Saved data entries
================================

(** Both sides count the same tokens: whether the model has Mamba layers or
    not, the prompt a prefiller is left with has exactly the length for which
    the decoder asks, and the last token is removed once, however often the
    request is presented again. *)
Theorem prefill_tokens_agree c q p q' :
  kv_transfer_params q = Some p → do_remote_decode p = true → p_side_truncated p = false →
  prompt_token_ids q ≠ None ∨ prompt_embeds q ≠ None →
  on_new_request c q = Ok q' →
  num_prompt_tokens q' = get_remote_prefill_token_count c (num_prompt_tokens q) ∧ on_new_request c q' = Ok q'.
Proof.
  unfold on_new_request, get_remote_prefill_token_count. intros Hp Hd Ht Hids. rewrite Hp, Hd. simpl.
  destruct (has_mamba c) eqn:Hm; simpl; [|intros [= <-]; by rewrite Hp, Hd]. unfold truncate_mamba_request_for_prefill.
  rewrite Hp, Ht. simpl. destruct (1 <? num_prompt_tokens q) eqn:E; [|intros [= <-]; by rewrite Hp, Hd; simpl; rewrite Ht; simpl; rewrite E].
  intros H. apply rbind_Ok in H as (o & Hdrop & H).
  destruct o as [[ids embeds]|].
  { apply rbind_Ok in H as (all & _ & H). apply Ok_inj in H as <-. simpl. by rewrite Hd. }
  exfalso. clear H. unfold drop_prompt_token in Hdrop.
  destruct (prompt_token_ids q), (prompt_embeds q); inv_ok; naive_solver.
Qed.

Lemma prefill_tokens_agree_witness :
  ∃ q', on_new_request ex_prefiller (ex_request "p1" ex_push_params) = Ok q' ∧ num_prompt_tokens q' = 4 ∧
    (num_prompt_tokens q' = get_remote_prefill_token_count ex_prefiller 5 ∧ on_new_request ex_prefiller q' = Ok q').
Proof.
  eexists. split; [reflexivity|]. split; [reflexivity|].
  apply (prefill_tokens_agree ex_prefiller (ex_request "p1" ex_push_params) ex_push_params); try reflexivity.
  left. discriminate.
Defined.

================================

=== Assigned task ===
Look above for the line with "H). apply Ok_inj" and the line with "eexists. split; [reflexivity|].". Retype those two lines and every line between them exactly, adding nothing.

=== Exercise result ===
  { apply rbind_Ok in H as (all & _ & H). apply Ok_inj in H as <-. simpl. by rewrite Hd. }
  exfalso. clear H. unfold drop_prompt_token in Hdrop.
  destruct (prompt_token_ids q), (prompt_embeds q); inv_ok; naive_solver.
Qed.

Lemma prefill_tokens_agree_witness :
  ∃ q', on_new_request ex_prefiller (ex_request "p1" ex_push_params) = Ok q' ∧ num_prompt_tokens q' = 4 ∧
    (num_prompt_tokens q' = get_remote_prefill_token_count ex_prefiller 5 ∧ on_new_request ex_prefiller q' = Ok q').
Proof.
  eexists. split; [reflexivity|]. split; [reflexivity|].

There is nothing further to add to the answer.